# Differentiating a fraction

• Jan 23rd 2008, 11:40 AM
Smithswood
Differentiating a fraction
ok i have this question and need some urgent help, i have to hand this in tomorrow and im rapidly falling very tired;

i am studying AS level mathematics on the aqa syllabus...

i have this question for homework:

A curve has the equation: $\displaystyle Y= X^4/4 + 32/X^2$

A: find $\displaystyle dy/dx$

i dont simply want the answer is it possible for anyone to give me a worked solution?

• Jan 23rd 2008, 11:53 AM
mr fantastic
Quote:

Originally Posted by Smithswood
ok i have this question and need some urgent help, i have to hand this in tomorrow and im rapidly falling very tired;

i am studying AS level mathematics on the aqa syllabus...

i have this question for homework:

A curve has the equation: Y= X^4/4 + 32/X^2

A: find dy/dx

i dont simply want the answer is it possible for anyone to give me a worked solution?

$\displaystyle y = \frac{x^4}{4} + \frac{32}{x^2} = \frac{x^4}{4} + 32 x^{-2}$.

Now apply the well known rule (to each term) that the derivative of $\displaystyle a x^n$ is $\displaystyle n a x^{n-1}$.
• Jan 23rd 2008, 12:04 PM
Smithswood
so...?
so$\displaystyle \frac{x^4}{4}$

would become $\displaystyle 4x^3$

and how did you get $\displaystyle 32x^-2$?
• Jan 23rd 2008, 12:12 PM
a tutor
Quote:

Originally Posted by Smithswood
so$\displaystyle \frac{x^4}{4}$
would become $\displaystyle 4x^3$

No it would become $\displaystyle \frac{4x^3}{4}=x^3$

Quote:

Originally Posted by Smithswood
and how did you get $\displaystyle 32x^-2$?
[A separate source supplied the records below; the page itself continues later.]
(* ===== verification/Compression.v ===== *)
(** * Compression of messages (compression.h, compression.cc)

    One byte in front of every message says how it is compressed.  zstd is a
    library: the class [Zstd] has the calls the code makes, and whether the build
    has it (ZNET_USE_ZSTD). *)

From S2P Require Import Prelude Buffer BufferSpec BufferCodecs BufferViews.

Class Zstd := {
  ZNET_USE_ZSTD : bool;
  ZSTD_compressBound : Z -> Z;
  (** [ZSTD_compress(dst, capacity, src, size, level)]: the bytes written *)
  ZSTD_compress : forall (src : list Z) (capacity level : Z), option (list Z);
  (** [ZSTD_getFrameContentSize], [None] for its two error values *)
  ZSTD_getFrameContentSize : list Z -> option Z;
  ZSTD_decompress : forall (src : list Z) (capacity : Z), option (list Z)
}.

(** What zstd documents: a compression bound suffices, and a frame compressed in
    one call records its content size and decompresses to it. *)
Class ZstdLaws (S : Zstd) : Prop := {
  zstd_bound n : 0 <= n <= 2 ^ 30 -> n <= ZSTD_compressBound n <= n + n / 256 + 64;
  zstd_compress src level : bytes_ok src -> zlen src <= 2 ^ 30 -> exists out, ZSTD_compress src (ZSTD_compressBound (zlen src)) level = Some out;
  zstd_fits src cap level out : ZSTD_compress src cap level = Some out -> zlen out <= cap /\ bytes_ok out;
  zstd_size src cap level out : ZSTD_compress src cap level = Some out -> ZSTD_getFrameContentSize out = Some (zlen src);
  zstd_inverse src cap level out : ZSTD_compress src cap level = Some out -> ZSTD_decompress out (zlen src) = Some src;
  zstd_capacity src cap out : ZSTD_decompress src cap = Some out -> zlen out <= cap /\ bytes_ok out
}.

Module Compression.

(** CompressionType, by value; a byte off the wire may be any other. *)
Definition CompressionType : Type := Z.
Definition None_ : CompressionType := 0.
Definition Zstandard : CompressionType := 1.
Definition Default : CompressionType := 255.

Definition GetCompressionTypeRaw (type : CompressionType) : Z := u8 type.

Section Codecs.
Context `{P : Platform} `{S : Zstd}.

Definition ResolveCompressionType (type : CompressionType) : CompressionType :=
  if negb (type =? Default) then type else if ZNET_USE_ZSTD then Zstandard else None_.

(** ** CompressionCodec<None> *)

Definition NoneCodec_HandleIn (buffer : Buffer) : Buffer := buffer.

Definition NoneCodec_HandleOut (buffer : Buffer) : Buffer :=
  match PrependInt8 (GetCompressionTypeRaw None_) buffer with
  | (true, buffer) => buffer
  | (false, _) =>
      let out := ReserveHeadroom 3 (Buffer_new LittleEndian) in
      let out := (ReserveExact (readable_bytes buffer + 4) out).2 in
      let out := WriteInt 1 (GetCompressionTypeRaw None_) out in
      Write (load (read_cursor_ buffer) (readable_bytes buffer) buffer).1 out
  end.

(** ** CompressionCodec<Zstandard> *)

Definition DecompressZstd (buffer : Buffer) : option Buffer :=
  let src := (load (read_cursor_ buffer) (readable_bytes buffer) buffer).1 in
  match ZSTD_getFrameContentSize src with
  | None => None
  | Some decompressed_bound =>
      let new_buffer := (ReserveExact decompressed_bound (Buffer_new LittleEndian)).2 in
      match ZSTD_decompress src decompressed_bound with
      | None => None
      | Some out => Some (CommitWrite (zlen out) (store (write_cursor_ new_buffer) out new_buffer))
      end
  end.

Definition CompressZstd (buffer : Buffer) : option Buffer :=
  let src := (load (read_cursor_ buffer) (readable_bytes buffer) buffer).1 in
  let max_size := ZSTD_compressBound (readable_bytes buffer) in
  let new_buffer := ReserveHeadroom 4 (Buffer_new LittleEndian) in
  let new_buffer := (ReserveExact (4 + max_size) new_buffer).2 in
  match ZSTD_compress src max_size 2 with
  | None => None
  | Some out => Some (CommitWrite (zlen out) (store (write_cursor_ new_buffer) out new_buffer))
  end.

Definition ZstandardCodec_HandleOut (buffer : Buffer) : option Buffer :=
  match CompressZstd buffer with
  | None => None
  | Some compressed =>
      match PrependInt8 (GetCompressionTypeRaw Zstandard) compressed with
      | (true, compressed) => Some compressed
      | (false, _) => None
      end
  end.

(** ** compr *)

Definition HandleOutWithType (type : CompressionType) (buffer : Buffer) : option Buffer :=
  if type =? None_ then Some (NoneCodec_HandleOut buffer)
  else if type =? Zstandard then
    if ZNET_USE_ZSTD then ZstandardCodec_HandleOut buffer else Some (NoneCodec_HandleOut buffer)
  else None.

Definition HandleInWithType (type : CompressionType) (buffer : Buffer) : option Buffer :=
  if type =? None_ then Some (NoneCodec_HandleIn buffer)
  else if type =? Zstandard then if ZNET_USE_ZSTD then DecompressZstd buffer else None
  else None.

Definition HandleInDynamic (buffer : Buffer) : option Buffer :=
  let '(type, buffer) := ReadInt 1 buffer in HandleInWithType type buffer.

(** ** Theorems *)

Context `{!AmplePlatform P}.

(** A message sent with nothing in front gets a byte in front. *)
Lemma NoneCodec_out b : opened b -> zlen (avail b) <= 2 ^ 30 ->
  opened (NoneCodec_HandleOut b) /\ avail (NoneCodec_HandleOut b) = None_ :: avail b /\
  forall h, headroom h b -> 1 <= h -> headroom (h - 1) (NoneCodec_HandleOut b).
Proof.
  intros Ho HL. unfold NoneCodec_HandleOut. destruct (decide (1 <= read_cursor_ b /\ is_Some (data_ b))) as [ [Hr Hd]|Hno].
  - destruct (PrependInt8_avail (GetCompressionTypeRaw None_) b) as (b' & -> & Ho' & Ha' & Hr' & Hd' & _); [by split|].
    split; [done|]. split; [done|]. intros h [_ Hh _] H1. split; [done|lia|done].
  - assert (E : PrependInt8 (GetCompressionTypeRaw None_) b = (false, b)).
    { unfold PrependInt8. destruct (data_ b) as [d|] eqn:Ed; [|done]. destruct (Z.eqb_spec (read_cursor_ b) 0); [done|].
      exfalso. apply Hno. pose proof (wf_rc _ (op_wf _ Ho)). split; [lia|by eexists]. }
    rewrite E. rewrite load_opened, (readable_avail b (op_wf _ Ho)) by done.
    destruct (reserve_fresh 3 (zlen (avail b) + 4)) as (R & Hrc & _ & Ha & _); [lia|lia|].
    replace (zlen (avail b) + 4 - 3) with (1 + (zlen (avail b) + 0)) in R by lia.
    pose proof (WriteInt_filled 1 (GetCompressionTypeRaw None_) _ _ R ltac:(lia) ltac:(lia)) as F1. change (enc LittleEndian 1 (GetCompressionTypeRaw None_)) with [None_] in F1.
    pose proof (Write_filled (avail b) 0 _ (fi_roomy _ _ _ _ F1) (avail_bytes_ok _ (op_wf _ Ho)) ltac:(lia)) as F2.
    destruct (filled_trans _ _ _ _ _ _ _ F1 F2) as [R' Ha' Hrc' _ _]. split; [apply R'|]. split; [rewrite Ha', Ha; done|].
    intros h [_ Hh Hd] H1. exfalso. apply Hno. split; [lia|done].
Qed.

Context `{!ZstdLaws S}.

Lemma zstd_room n : 0 <= n <= 2 ^ 30 -> n <= ZSTD_compressBound n <= n + 2 ^ 22 + 64.
Proof. intros H. pose proof (zstd_bound n H). assert (n / 256 <= 2 ^ 22) by (apply Z.div_le_upper_bound; lia). lia. Qed.

Lemma ZstandardCodec_out b : opened b -> zlen (avail b) <= 2 ^ 30 ->
  exists out b', ZSTD_compress (avail b) (ZSTD_compressBound (zlen (avail b))) 2 = Some out /\
    ZstandardCodec_HandleOut b = Some b' /\ headroom 3 b' /\ avail b' = Zstandard :: out.
Proof.
  intros Ho HL. unfold ZstandardCodec_HandleOut, CompressZstd. rewrite load_opened, (readable_avail b (op_wf _ Ho)) by done.
  destruct (zstd_compress (avail b) 2 (avail_bytes_ok _ (op_wf _ Ho)) HL) as [out E]. rewrite E. destruct (zstd_fits _ _ _ _ E) as [Hf Hok].
  pose proof (zstd_room (zlen (avail b)) ltac:(lia)) as Hb. set (m := ZSTD_compressBound _) in *.
  destruct (reserve_fresh 4 (4 + m)) as (R & Hrc & _ & Ha & _); [lia|lia|]. replace (4 + m - 4) with (zlen out + (m - zlen out)) in R by lia.
  destruct (store_filled out (m - zlen out) _ R Hok ltac:(lia)) as [R' Ha' Hrc' _ _]. rewrite Ha in Ha'. cbn [app] in Ha'.
  set (b1 := CommitWrite _ _) in *. assert (Hh : headroom 1 b1) by (split; [apply R'|lia|apply R']).
  destruct (PrependInt8_avail (GetCompressionTypeRaw Zstandard) b1 Hh) as (b' & Ep & Ho' & Ha2 & Hr2 & Hd2 & _).
  rewrite Ep. exists out, b'. split; [done|]. split; [done|]. split; [split; [done|lia|done]|]. by rewrite Ha2, Ha'.
Qed.

Lemma DecompressZstd_in b src : opened b -> zlen src <= 2 ^ 30 ->
  ZSTD_getFrameContentSize (avail b) = Some (zlen src) -> ZSTD_decompress (avail b) (zlen src) = Some src ->
  exists b', DecompressZstd b = Some b' /\ opened b' /\ avail b' = src /\ last_error_ b' = NoError.
Proof.
  intros Ho HL E1 E2. unfold DecompressZstd. rewrite load_opened by done. rewrite E1, E2. destruct (zstd_capacity _ _ _ E2) as [_ Hok].
  destruct (reserve_fresh 0 (zlen src)) as (R & _ & _ & Ha & He); [lia|lia|].
  change (ReserveHeadroom 0 (Buffer_new LittleEndian)) with (Buffer_new LittleEndian) in *. replace (zlen src - 0) with (zlen src + 0) in R by lia.
  destruct (store_filled src 0 _ R Hok ltac:(lia)) as [R' Ha' _ _ He']. eexists. split; [done|]. split; [apply R'|]. by rewrite Ha', Ha, He', He.
Qed.

(** What the receiving side makes of the bytes of a message. *)
Lemma compression_inverse type b b2 : opened b -> zlen (avail b) <= 2 ^ 30 -> type = None_ \/ type = Zstandard ->
  opened b2 -> avail <$> HandleOutWithType type b = Some (avail b2) -> last_error_ b2 = NoError ->
  exists b', HandleInDynamic b2 = Some b' /\ opened b' /\ avail b' = avail b /\ last_error_ b' = NoError.
Proof.
  intros Ho HL Hty Ho2 E Hn.
  assert (Hnone : avail b2 = None_ :: avail b -> exists b', HandleInDynamic b2 = Some b' /\ opened b' /\ avail b' = avail b /\ last_error_ b' = NoError).
  { intros Ea. destruct (ReadInt1_opened None_ (avail b) b2 Ho2 Ea ltac:(done)) as (b' & E' & Ho' & Ha' & Hn').
    exists b'. unfold HandleInDynamic. rewrite E'. by rewrite Hn'. }
  destruct (NoneCodec_out b Ho HL) as (_ & Ha & _). unfold HandleOutWithType in E. destruct Hty as [-> | ->].
  - apply Hnone. cbn in E. injection E as <-. done.
  - change (Zstandard =? None_) with false in E. rewrite Z.eqb_refl in E. destruct ZNET_USE_ZSTD eqn:Hz; [|apply Hnone; cbn in E; injection E as <-; done].
    destruct (ZstandardCodec_out b Ho HL) as (out & b1 & Ec & E1 & _ & Ha1). rewrite E1 in E. cbn in E. injection E as E. rewrite Ha1 in E. symmetry in E.
    destruct (ReadInt1_opened Zstandard out b2 Ho2 E ltac:(done)) as (b3 & E3 & Ho3 & Ha3 & _).
    destruct (DecompressZstd_in b3 (avail b)) as (b' & E4 & H4); [done|done|rewrite Ha3; by eapply zstd_size|rewrite Ha3; by eapply zstd_inverse|].
    exists b'. unfold HandleInDynamic, HandleInWithType. rewrite E3. change (Zstandard =? None_) with false. rewrite Z.eqb_refl, Hz. done.
Qed.

End Codecs.

(** Compression round trips: a message compressed in either mode, in a
    build with or without zstd, and received in a buffer of its own is the
    message that was sent. *)
Theorem compression_roundtrip {P : Platform} {S : Zstd} (A : AmplePlatform P) (L : ZstdLaws S) (type : CompressionType) (b : Buffer)
  (Hb : opened b) (HL : zlen (avail b) <= 2 ^ 30) (Hty : type = None_ \/ type = Zstandard) :
  exists out b', HandleOutWithType type b = Some out /\ HandleInDynamic (received LittleEndian (avail out)) = Some b' /\
    avail b' = avail b /\ last_error_ b' = NoError.
Proof.
  assert (Hout : exists out, HandleOutWithType type b = Some out /\ zlen (avail out) <= 2 ^ 31 /\ bytes_ok (avail out)).
  { destruct (NoneCodec_out b Hb HL) as (Ho & Ha & _). assert (Hn : exists out, Some (NoneCodec_HandleOut b) = Some out /\ zlen (avail out) <= 2 ^ 31 /\ bytes_ok (avail out)).
    { eexists. split; [done|]. split; [rewrite Ha; cbn [length]; lia|by apply avail_bytes_ok, Ho]. }
    unfold HandleOutWithType. destruct Hty as [-> | ->]; [exact Hn|]. change (Zstandard =? None_) with false. rewrite Z.eqb_refl.
    destruct ZNET_USE_ZSTD; [|exact Hn]. destruct (ZstandardCodec_out b Hb HL) as (o & b1 & Ec & E1 & [Ho1 _ _] & Ha1). exists b1. split; [done|].
    destruct (zstd_fits _ _ _ _ Ec) as [Hf _]. pose proof (zstd_room (zlen (avail b)) ltac:(lia)). split; [rewrite Ha1; cbn [length]; lia|by apply avail_bytes_ok, Ho1]. }
  destruct Hout as (out & E & HL2 & Hok). destruct (received_opened (avail out) Hok HL2) as (Ho2 & Ha2 & Hn2).
  destruct (compression_inverse type b (received LittleEndian (avail out))) as (b' & E' & _ & Ha' & Hn'); try done; [rewrite E, Ha2; done|].
  exists out, b'. done.
Qed.

(** The size a zstd frame claims is reserved unchecked: where it cannot be
    allocated, decompression is handed a null destination with that capacity and
    writes through it. *)
Theorem claimed_size_writes_null {P : Platform} {S : Zstd} (b : Buffer) (size : Z) (out : list Z)
  (Hb : opened b) (Hsize : ZSTD_getFrameContentSize (avail b) = Some size) (Halloc : alloc size = None)
  (Hout : ZSTD_decompress (avail b) size = Some out) (Hne : out <> []) :
  exists b', DecompressZstd b = Some b' /\ ub_ b' = true.
Proof.
  unfold DecompressZstd. rewrite load_opened by done. rewrite Hsize, Hout. eexists. split; [done|].
  unfold ReserveExact, Reserve. cbn [Buffer_new data_]. rewrite Halloc. cbn. destruct out; [done|]. done.
Qed.

End Compression.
$\displaystyle \frac{a}{b^n}=ab^{-n}$
• Jan 23rd 2008, 12:44 PM
Smithswood
therefore...
would it not be $\displaystyle 32x^-1$

as $\displaystyle 32 = 32x^1$?

$\displaystyle 1 - 2 = -1$???
• Jan 23rd 2008, 12:57 PM
a tutor
Quote:

Originally Posted by Smithswood
would it not be $\displaystyle 32x^-1$

No $\displaystyle \frac{32}{x^2}=32x^{-2}$ Note, this has not been differentiated yet.